A small Texas town was in mourning this week, after a 17-year-old student armed with his father’s shotgun and .38 revolver opened fire at his high school, killing eight students and two teachers and wounding 13 others. Dimitrios Pagourtzis, a football player whom classmates described as an introvert, entered an art class at Santa Fe High School, about 35 miles southeast of Houston, shortly after 7:30 a.m. and yelled “Surprise!” before shooting. He later surrendere­d after a 25-minute standoff with police. Among those killed was a 16-yearold female student who had repeatedly rebuffed Pagourtzis’ romantic advances, according to her parents. Pagourtzis’ father insisted that his son was a “good boy” who had been bullied at school and “that’s what was behind” the shooting.

It was the worst school shooting since the February assault on Marjory Stoneman Douglas High School in Parkland, Fla., which prompted a wave of nationwide, student-led protests calling for stricter gun laws. Incoming NRA President Oliver North blamed the epidemic on a “culture of violence,” as well as on the prevalence of the drug Ritalin, while Texas Lt. Gov. Dan Patrick attributed the rampages to violent video games, legal abortion, and a lack of religious teaching in schools. Some students seemed quietly resigned to the violence. “It’s been happening everywhere,” one Santa Fe student said after the shooting. “I’ve always felt like eventually it was going to happen here too.”

What the editorials said

The Houston area has now joined a bloody club, said the Houston Chronicle. When the tears dry we must call out and vote out the “craven elected officials” who blame everything but guns for our children’s spilled blood. There must be a relentless push for measures “the whole nation knows will make a difference,” including background checks for every gun purchase. We cannot continue to ignore “a national emergency no other developed nation in the world either experience­s or would ever tolerate.”

Tighter gun control would have made no difference in Santa Fe, said The Dallas Morning News. Pagourtzis used two weapons that would not have been covered by the assault-weapons ban proposed after recent shootings. And tougher background checks wouldn’t have stopped him: At 17, he’s too young to buy either a long gun or a handgun in Texas. Rather than waiting for mass shooters to reveal the cracks in our system, we should create “a National Center for the Prevention of Mass Shootings” to identify and help at-risk teens whose self-destructiv­e behavior might escalate into bloody violence.

What the columnists said

America had plenty of unhappy teenagers 50 years ago, “but none of them shot up a school in this fashion,” said Glenn Harlan Reynolds in USA Today. What’s changed is that 24-hour news and social media have turned ritualized mass shootings into an “infectious disease.” In the old days, a depressed student might have shot himself. Today’s media environmen­t teaches teens that “if they kill some people, they can be stars.” There’s no “idea-vaccine,” but media outlets could curb this epidemic by refusing to go full saturation coverage after each massacre.

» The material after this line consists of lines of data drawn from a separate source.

(** The inspector gives the application back as it found it.  No command, wrong or right, throws out of the loop; and when the loop is left,
    which happens just if some line asks for it, the ticker and the timeout, which were off in the meantime, are as they were before. *)
Theorem inspector_restores_switches fuel input i :
  (forall e, (Loop fuel input i).1 <> Throw e)
  /\ (forall b i', Loop fuel input i = (Ok b, i') -> b = existsb leaves input)
  /\ (forall i', Loop fuel input i = (Ok true, i') -> ticker_on i' = ticker_on i /\ timeout_on i' = timeout_on i)
  /\ (forall i', Loop fuel input i = (Ok false, i') -> ticker_on i' = false /\ timeout_on i' = false).
Proof.
  unfold Loop. rewrite M_bind_get, M_bind_modify.
  set (opening := write _). assert (Hopen : forall i0, exists i1, opening i0 = (Ok tt, i1) /\ ticker_on i1 = ticker_on i0 /\ timeout_on i1 = timeout_on i0)
    by (intros i0; by eexists). destruct (Hopen (set_switches false false i)) as (i1 & H1 & Ht1 & Hm1). rewrite (M_bind_ok _ _ _ _ _ H1). clear H1 Hopen opening.
  assert (Hev : exists i2, PrintEvent i1 = (Ok tt, i2) /\ ticker_on i2 = ticker_on i1 /\ timeout_on i2 = timeout_on i1) by (by eexists).
  destruct Hev as (i2 & H2 & Ht2 & Hm2). rewrite (M_bind_ok _ _ _ _ _ H2). clear H2.
  pose proof (keeps_turns fuel input i2) as [Ht3 Hm3]. pose proof (turns_no_throw fuel input i2) as Hno.
  pose proof (turns_end fuel input i2) as Hend.
  unfold mbind at 1 3 5 7, M_bind at 1 3 5 7. destruct (turns fuel input i2) as [[[|]|e|] i3]; cbn in *.
  - split_and!; [done| | |done]; [intros b i' [= <- _]; by eapply Hend|]. intros i' [= <-]. cbn. rewrite Ht3, Ht2, Ht1, Hm3, Hm2, Hm1. cbn. by destruct (ticker_on i), (timeout_on i).
  - split_and!; [done| |done|]; [intros b i' [= <- _]; by eapply Hend|]. intros i' [= <-]. rewrite Ht3, Ht2, Ht1, Hm3, Hm2, Hm1. done.
  - by destruct (Hno e).
  - done.
Qed.

(** ** The numbers of the factories *)

(** The keys of the index: no factory has a number for its name, and no two have the same name and tag. *)
Definition keys_ok (facs : list nat) : Prop :=
  NoDup (factory_key <$> facs) /\ Forall (fun k => forall z : Z, factory_key k <> num z) facs.

Lemma insert_new_ne key key' v m : key <> key' -> insert_new key v m !! key' = m !! key'.
Proof. intros H. unfold insert_new. case_match; [done|]. by rewrite lookup_insert_ne. Qed.
(* ===== verification/JTopologyBuilder.v ===== *)
(** * JTopologyBuilder: which arrows, queues and pools there are, and how they are connected

    Model of [Topology/JTopologyBuilder.{h,cc}] and of the constructors and [attach] functions of the
    arrows it creates.  Arrows are objects in a heap, known by their position in it, because the builder
    changes an arrow after it has handed its pointer to others and before it appears in the
    list of arrows; a queue or a pool is known by its position in the builder's list.  Of a pool
    only the arguments of its constructor are kept: what it does is the subject of [JPool]. *)

From S2P Require Import Prelude JMetrics JMailbox JArrow JScheduler JSchedulerStop JEvent JParameterManager JProcessorMapping.
Import Parameters Arrow Event.
Local Open Scope Z_scope.

Module TopologyBuilder.

(** ** Components, as far as the builder looks at them *)

Record EventSource := mkSource { s_ptr : Z; s_level : JEventLevel }.
Record EventProcessor := mkProcessor { p_ptr : Z; p_level : JEventLevel }.
Record EventUnfolder := mkUnfolder { u_ptr : Z; u_level : JEventLevel; u_child_level : JEventLevel }.

Record Components := mkComponents {
  evt_srces : list EventSource;
  evt_procs : list EventProcessor;
  unfolders : list EventUnfolder
}.

(** ** Arrows *)

Inductive ArrowKind :=
| SourceArrow (sources : list Z)
| MapArrow (sources unfolders : list Z)
| ProcessorArrow (processors : list Z)
| UnfoldArrow (unfolder : Z)
| FoldArrow (parent_level child_level : JEventLevel).

Record ArrowObj := mkArrow {
  m_name : string;
  m_kind : ArrowKind;
  m_is_parallel : bool;
  m_is_source : bool;
  m_is_sink : bool;
  m_chunksize : Z;
  m_listeners : list nat;
  m_places : list PlaceRef
}.

(** [JArrow(name, is_parallel, is_source, is_sink)], with the places of the derived class. *)
Definition make_arrow (name : string) (kind : ArrowKind) (is_parallel is_source is_sink : bool)
    (places : list PlaceRef) : ArrowObj :=
  mkArrow name kind is_parallel is_source is_sink 16 [] places.

Definition queue_place (q : nat) (input : bool) : PlaceRef := mkPlaceRef (Some q) true input 1 1.
Definition pool_place (p : nat) (input : bool) : PlaceRef := mkPlaceRef (Some p) false input 1 1.

(** [JPipelineArrow]: a null queue stands for the pool. *)
Definition pipeline_place (q pool : option nat) (input : bool) : outcome PlaceRef :=
  match q, pool with
  | Some q, _ => Ok (queue_place q input)
  | None, Some p => Ok (pool_place p input)
  | None, None => Undef
  end.

Definition pipeline_places (input_queue output_queue pool : option nat) : outcome (list PlaceRef) :=
  i ← pipeline_place input_queue pool true;
  o ← pipeline_place output_queue pool false;
  Ok [i; o].

Definition make_source_arrow (name : string) (sources : list Z) (output_queue pool : nat) : outcome ArrowObj :=
  ps ← pipeline_places None (Some output_queue) (Some pool);
  Ok (make_arrow name (SourceArrow sources) false true false ps).

Definition make_map_arrow (name : string) (input_queue output_queue : nat) : outcome ArrowObj :=
  ps ← pipeline_places (Some input_queue) (Some output_queue) None;
  Ok (make_arrow name (MapArrow [] []) true false false ps).

Definition make_processor_arrow (name : string) (input_queue output_queue pool : option nat) : outcome ArrowObj :=
  ps ← pipeline_places input_queue output_queue pool;
  Ok (make_arrow name (ProcessorArrow []) true false true ps).

(** [m_parent_in], [m_child_in], [m_child_out]. *)
Definition make_unfold_arrow (name : string) (unfolder : Z) (parent_in child_in child_out : nat) : ArrowObj :=
  make_arrow name (UnfoldArrow unfolder) false false false
    [queue_place parent_in true; pool_place child_in true; queue_place child_out false].

(** [m_child_in], [m_child_out], [m_parent_out]. *)
Definition make_fold_arrow (name : string) (parent_level child_level : JEventLevel)
    (child_in child_out parent_out : nat) : ArrowObj :=
  make_arrow name (FoldArrow parent_level child_level) false false false
    [queue_place child_in true; pool_place child_out false; pool_place parent_out false].

Definition set_chunksize (n : Z) (a : ArrowObj) : ArrowObj :=
  mkArrow (m_name a) (m_kind a) (m_is_parallel a) (m_is_source a) (m_is_sink a) n (m_listeners a) (m_places a).
Definition set_is_sink (b : bool) (a : ArrowObj) : ArrowObj :=
  mkArrow (m_name a) (m_kind a) (m_is_parallel a) (m_is_source a) b (m_chunksize a) (m_listeners a) (m_places a).
Definition attach (downstream : nat) (a : ArrowObj) : ArrowObj :=
  mkArrow (m_name a) (m_kind a) (m_is_parallel a) (m_is_source a) (m_is_sink a) (m_chunksize a)
    (m_listeners a ++ [downstream]) (m_places a).
(** [add_processor] for each of [procs]. *)
Definition add_processors (procs : list Z) (a : ArrowObj) : ArrowObj :=
  mkArrow (m_name a)
    (match m_kind a with ProcessorArrow ps => ProcessorArrow (ps ++ procs) | k => k end)
    (m_is_parallel a) (m_is_source a) (m_is_sink a) (m_chunksize a) (m_listeners a) (m_places a).
Definition set_place (i : nat) (r : nat) (is_queue : bool) (a : ArrowObj) : ArrowObj :=
  mkArrow (m_name a) (m_kind a) (m_is_parallel a) (m_is_source a) (m_is_sink a) (m_chunksize a) (m_listeners a)
    (alter (fun p => mkPlaceRef (Some r) is_queue (is_input p) (min_item_count p) (max_item_count p)) i (m_places a)).

(** The [attach_] functions of [JUnfoldArrow] and [JFoldArrow]; which member they set is its position. *)
Definition unfold_attach_child_in (pool : nat) : ArrowObj -> ArrowObj := set_place 1 pool false.
Definition unfold_attach_child_out (q : nat) : ArrowObj -> ArrowObj := set_place 2 q true.
Definition fold_attach_child_in (q : nat) : ArrowObj -> ArrowObj := set_place 0 q true.
Definition fold_attach_child_out (pool : nat) : ArrowObj -> ArrowObj := set_place 1 pool false.
Definition fold_attach_parent_out (q : nat) : ArrowObj -> ArrowObj := set_place 2 q true.

(** ** The builder *)

Record PoolArgs := mkPoolArgs {
  pool_size : Z;
  location_count : Z;
  limit_total_events_in_flight : bool;
  level : JEventLevel
}.

Record Config := mkConfig {
  m_event_pool_size : Z;
  m_event_queue_threshold : Z;
  m_event_source_chunksize : Z;
  m_event_processor_chunksize : Z;
  m_location_count : Z;
  m_enable_stealing : bool;
  m_limit_total_events_in_flight : bool;
  m_affinity : Z;
  m_locality : Z
}.

Definition default_config : Config := mkConfig 4 80 40 1 1 false true 0 0.

Record JTopologyBuilder := mkBuilder {
  heap : list ArrowObj;
  arrows : list nat;
  queues : list (Mailbox.JMailbox Z);
  queue_ids : list Z;
  pools : list PoolArgs;
  event_pool : option PoolArgs;
  mapping : Mapping.JProcessorMapping
}.

Definition empty_builder : JTopologyBuilder := mkBuilder [] [] [] [] [] None Mapping.make.

Definition set_heap (h : list ArrowObj) (b : JTopologyBuilder) : JTopologyBuilder :=
  mkBuilder h (arrows b) (queues b) (queue_ids b) (pools b) (event_pool b) (mapping b).

Abbreviation MB := (M JTopologyBuilder).

Definition alter_arrow (p : nat) (f : ArrowObj -> ArrowObj) : MB unit :=
  modify (fun b => set_heap (alter f p (heap b)) b).

Definition new_arrow (a : ArrowObj) : MB nat :=
  b ← get;
  _ ← modify (fun b => set_heap (heap b ++ [a]) b);
  mret (length (heap b)).

(** [arrows.push_back(p)]. *)
Definition push_arrow (p : nat) : MB unit :=
  modify (fun b => mkBuilder (heap b) (arrows b ++ [p]) (queues b) (queue_ids b) (pools b) (event_pool b) (mapping b)).

Section Building.
Context (components : Components) (config : Config).

(** [new EventQueue(...)] and [queues.push_back]; a queue has no number yet. *)
Definition new_queue : MB nat :=
  b ← get;
  _ ← modify (fun b => mkBuilder (heap b) (arrows b)
        (queues b ++ [Mailbox.make (m_event_queue_threshold config) (Mapping.get_loc_count (mapping b)) (m_enable_stealing config)])
        (queue_ids b ++ [0]) (pools b) (event_pool b) (mapping b));
  mret (length (queues b)).

Definition pool_args (level : JEventLevel) : PoolArgs :=
  mkPoolArgs (m_event_pool_size config) (m_location_count config) (m_limit_total_events_in_flight config) level.

Definition new_pool (level : JEventLevel) : MB nat :=
  b ← get;
  _ ← modify (fun b => mkBuilder (heap b) (arrows b) (queues b) (queue_ids b) (pools b ++ [pool_args level]) (event_pool b) (mapping b));
  mret (length (pools b)).

Definition sources_at (l : JEventLevel) : list EventSource := filter (fun s => s_level s = l) (evt_srces components).
Definition procs_at (l : JEventLevel) : list EventProcessor := filter (fun p => p_level p = l) (evt_procs components).
Definition unfolders_at (l : JEventLevel) : list EventUnfolder := filter (fun u => u_level u = l) (unfolders components).

Definition attach_lower_level (current_level : JEventLevel) (parent_unfolder parent_folder : nat) (found_sink : bool) : MB unit :=
  pool ← new_pool current_level;
  if bool_decide (sources_at current_level <> []) then throwM "Support for lower-level event sources coming soon!" else
  if bool_decide (unfolders_at current_level <> []) then throwM "Support for lower-level event unfolders coming soon!" else
  if bool_decide (procs_at current_level = []) then throwM "For now we require you to provide at least one JEventProcessor" else
  q1 ← new_queue;
  q2 ← new_queue;
  a ← lift (make_processor_arrow (toString current_level +:+ "Tap") (Some q1) (Some q2) None);
  proc_arrow ← new_arrow a;
  _ ← push_arrow proc_arrow;
  _ ← alter_arrow proc_arrow (set_chunksize (m_event_processor_chunksize config));
  _ ← (if found_sink then alter_arrow proc_arrow (set_is_sink false) else mret tt);
  _ ← alter_arrow proc_arrow (add_processors (p_ptr <$> procs_at current_level));
  _ ← alter_arrow parent_unfolder (unfold_attach_child_in pool);
  _ ← alter_arrow parent_unfolder (unfold_attach_child_out q1);
  _ ← alter_arrow parent_folder (fold_attach_child_in q2);
  _ ← alter_arrow parent_folder (fold_attach_child_out pool);
  _ ← alter_arrow parent_unfolder (attach proc_arrow);
  alter_arrow proc_arrow (attach parent_folder).

(** The branch of [attach_top_level] without unfolders. *)
Definition attach_single_level (current_level : JEventLevel) (pool_at_level : nat) : MB unit :=
  queue ← new_queue;
  a ← lift (make_source_arrow (toString current_level +:+ "Source") (s_ptr <$> sources_at current_level) queue pool_at_level);
  src_arrow ← new_arrow a;
  _ ← push_arrow src_arrow;
  _ ← alter_arrow src_arrow (set_chunksize (m_event_source_chunksize config));
  a ← lift (make_processor_arrow (toString current_level +:+ "Tap") (Some queue) None (Some pool_at_level));
  proc_arrow ← new_arrow a;
  _ ← push_arrow proc_arrow;
  _ ← alter_arrow proc_arrow (set_chunksize (m_event_processor_chunksize config));
  _ ← alter_arrow proc_arrow (add_processors (p_ptr <$> procs_at current_level));
  alter_arrow src_arrow (attach proc_arrow).

(** The branch with one unfolder. *)
Definition attach_two_levels (current_level : JEventLevel) (pool_at_level : nat) (unfolder : EventUnfolder) : MB unit :=
  q1 ← new_queue;
  q2 ← new_queue;
  a ← lift (make_source_arrow (toString current_level +:+ "Source") (s_ptr <$> sources_at current_level) q1 pool_at_level);
  src_arrow ← new_arrow a;
  _ ← push_arrow src_arrow;
  _ ← alter_arrow src_arrow (set_chunksize (m_event_source_chunksize config));
  a ← lift (make_map_arrow (toString current_level +:+ "Map") q1 q2);
  map_arrow ← new_arrow a;
  _ ← push_arrow map_arrow;
  _ ← alter_arrow map_arrow (set_chunksize (m_event_source_chunksize config));
  _ ← alter_arrow src_arrow (attach map_arrow);
  unfold_arrow ← new_arrow (make_unfold_arrow (toString current_level +:+ "Unfold") (u_ptr unfolder) q2 pool_at_level q2);
  _ ← push_arrow unfold_arrow;
  _ ← alter_arrow unfold_arrow (set_chunksize (m_event_source_chunksize config));
  _ ← alter_arrow map_arrow (attach unfold_arrow);
  fold_arrow ← new_arrow (make_fold_arrow (toString current_level +:+ "Fold") current_level (u_child_level unfolder) q2 pool_at_level pool_at_level);
  _ ← alter_arrow fold_arrow (set_chunksize (m_event_source_chunksize config));
  let found_sink := bool_decide (procs_at current_level <> []) in
  _ ← attach_lower_level (u_child_level unfolder) unfold_arrow fold_arrow found_sink;
  _ ← push_arrow fold_arrow;
  if bool_decide (procs_at current_level <> []) then
    q3 ← new_queue;
    a ← lift (make_processor_arrow (toString current_level +:+ "Tap") (Some q3) None (Some pool_at_level));
    proc_arrow ← new_arrow a;
    _ ← push_arrow proc_arrow;
    _ ← alter_arrow proc_arrow (set_chunksize (m_event_processor_chunksize config));
    _ ← alter_arrow proc_arrow (add_processors (p_ptr <$> procs_at current_level));
    _ ← alter_arrow fold_arrow (fold_attach_parent_out q3);
    alter_arrow fold_arrow (attach proc_arrow)
  else mret tt.

(** [attach_top_level]; there are eight levels before [None]. *)
Fixpoint attach_top_level (fuel : nat) (current_level : JEventLevel) : MB unit :=
  match fuel with
  | O => lift Undef
  | S fuel' =>
      if bool_decide (sources_at current_level = []) then
        let next := next_level current_level in
        if bool_decide (next = NoLevel) then mret tt else attach_top_level fuel' next
      else
        pool_at_level ← new_pool current_level;
        match unfolders_at current_level with
        | [] => attach_single_level current_level pool_at_level
        | [unfolder] => attach_two_levels current_level pool_at_level unfolder
        | _ => throwM "At most one unfolder must be provided for each level in the event hierarchy!"
        end
  end.

(** The casts of [m_affinity] and [m_locality]. *)
Definition affinity_of (n : Z) : Mapping.AffinityStrategy :=
  if n =? 0 then Mapping.NoAffinity else if n =? 1 then Mapping.MemoryBound
  else if n =? 2 then Mapping.ComputeBound else Mapping.OtherAffinity n.
Definition locality_of (n : Z) : Mapping.LocalityStrategy :=
  if n =? 0 then Mapping.Global else if n =? 1 then Mapping.SocketLocal
  else if n =? 2 then Mapping.NumaDomainLocal else if n =? 3 then Mapping.CoreLocal
  else if n =? 4 then Mapping.CpuLocal else Mapping.OtherLocality n.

“Pinning the problem on cultural factors is a lazy argument,” said Rex Huppke in the Chicago Tribune. Kids in other developed nations have access to social media, play video games, and watch violent movies, and yet only we have a “staggering­ly high” level of gun violence. One variable explains that difference: Countries such as Britain, Germany, and Japan have tough firearms controls and “we have an illogical number of easily accessible guns.”

It’s easy to feel like this nation is “locked in a toxic stasis,” said Mimi Swartz in The New York Times. If the murder of 20 students and six adults at Sandy Hook Elementary School in 2012 couldn’t move Congress to back gun reforms, perhaps nothing will. The task has fallen instead to activist groups, some founded by the parents of murdered students, whose pressure has “brought significan­t change to eight states,” including universal background checks in Vermont and a higher minimum purchase age in Florida. Incrementa­l reform is happening. But not from the top, where politician­s “can’t seem to move beyond roundtable­s and tweets to actually make the country safer.”